TASK PROMPT – Each line that contains the word "Lemma" is to be copied from the records below.

Saved data entries –
--

Lemma write_map_inv id es st imgs st' r :
  ps_inv st imgs → write_map id es st = (st', r) →
  ps_store st' = ps_store st ∧ ps_page_bytes st' = ps_page_bytes st ∧ ps_inv st' imgs ∧
  extends (ps_page_bytes st) (ps_fs st) imgs (ps_fs st') imgs ∧
  ∀ m, r = Ok m → is_u64 id → id ≠ 0 → publishes st imgs st' id es m.
Proof.
  intros Hinv Hw. pose proof Hinv as [I1 [I2 I2'] I3 I4 (f & tail & Hf & Hb & Hs & Ht) I6].
  set (P := λ s : PersistentPageIo, ps_store s = ps_store st ∧ ps_page_bytes s = ps_page_bytes st ∧ ps_inv s imgs ∧
    extends (ps_page_bytes st) (ps_fs st) imgs (ps_fs s) imgs).
  assert (P st) as P0 by (split_and!; [done..|by apply extends_same]).
  assert (∀ fs, harmless (ps_fs st) fs → P (with_fs fs st) ∧ P (ps_fence (with_fs fs st))) as Pfs.
  { intros fs (? & ? & ?)%(harmless_inv st imgs); [|done]. by split. }
  enough (P st' ∧ ∀ m, r = Ok m → is_u64 id → id ≠ 0 → publishes st imgs st' id es m) by (unfold P in *; naive_solver).
  revert Hw. unfold write_map. destruct (ps_poisoned st); [by intros [= <- <-]|]. destruct (ps_fenced st) eqn:Efe; [by intros [= <- <-]|].
  destruct Ht as [->|[? _]]; [|congruence].
  rewrite page_image_bytes_u32 by done. rewrite I4.
  destruct (select_entries _ _ _ _ _ _ _ _ _ _) as [fs1 sel] eqn:Esel.
  eapply (select_entries_cases _ _ imgs [] f) in Esel as [F1 Hsel]; try done.
  pose proof (harmless_files _ fs1 f Hf F1) as G1. destruct sel as [selected|e].
  2:{ intros [= <- <-]. by split; [apply Pfs|]. }
  destruct (Hsel selected eq_refl) as [-> Hes]. clear Hsel.
  destruct (fs_sync_file IMAGE_FILE fs1) as [fs2 sy] eqn:Esy.
  eapply sync_harmless in Esy as [G2 Hf2]; [|by rewrite F1]. pose proof (harmless_trans _ _ _ G1 G2) as G12.
  destruct sy as [[]|e]; [|intros [= <- <-]; by split; [apply Pfs|]]. specialize (Hf2 eq_refl).
  destruct (encode_map _ _ _ _ _) as [[bs reference]|e] eqn:Een; [|intros [= <- <-]; by split; [apply Pfs|]].
  apply encode_map_Ok in Een as (Hv & Hlen & -> & ->); [|done].
  destruct (fs_create_new id fs2) as [fs3 cr] eqn:Ecr. apply fs_create_new_cases in Ecr.
  destruct Ecr as [[F3 Hcr]|(-> & Hnone & F3)].
  { assert (harmless (ps_fs st) fs3) as G3 by (eapply harmless_trans; [exact G12|by eapply harmless_files]).
    destruct cr as [[]|x]; [done|]. destruct x; intros [= <- <-]; by split; [apply Pfs|]. }
  destruct (persist_map id _ fs3) as [fs4 pe] eqn:Epe.
  eapply persist_map_cases in Epe as [Ho Hok]; [|rewrite F3; apply BTreeMap.get_insert_eq|done].
  assert (harmless (ps_fs st) fs4) as G4.
  { eapply harmless_trans; [exact G12|]. eapply new_file_harmless; [exact Hf2|exact Hnone|].
    intros k Hk. by rewrite Ho, F3, BTreeMap.get_insert_ne. }
  destruct pe as [[]|e]; intros [= <- <-]; (split; [by apply Pfs|]); [|done]. specialize (Hok eq_refl).
  intros m [= <-] Hid Hid0. split_and!.
  - unfold the_map. rewrite I4. f_equal. rewrite (insert_all_sorted es None []) by done. done.
  - eapply new_published; try done.
    + cbn [ps_fs with_fs]. rewrite Ho, F3, BTreeMap.get_insert_ne by congruence. exact Hf2.
    + cbn. by rewrite Hb, app_nil_r.
    + eapply Forall_impl; [exact Hes|]. intros e (i & g & Hi & He & _). eauto.
  - done.
Qed.
(** ** Crashes *)
Lemma crash_files_kept fs fs' : fs_crash fs fs' → files_kept fs fs'.
Proof.
  intros [Hc _] id f _ Hg Hs Hs0. destruct (files_crash_get _ _ _ _ Hc Hg Hs0) as (f' & Hf' & n & Hn & Hb & Hs').
  rewrite Hf'. destruct f, f'. cbn in *. rewrite take_ge in Hb by lia. by subst.
Qed.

--

RESPONSE AREA –
Lemma write_map_inv id es st imgs st' r :
Lemma crash_files_kept fs fs' : fs_crash fs fs' → files_kept fs fs'.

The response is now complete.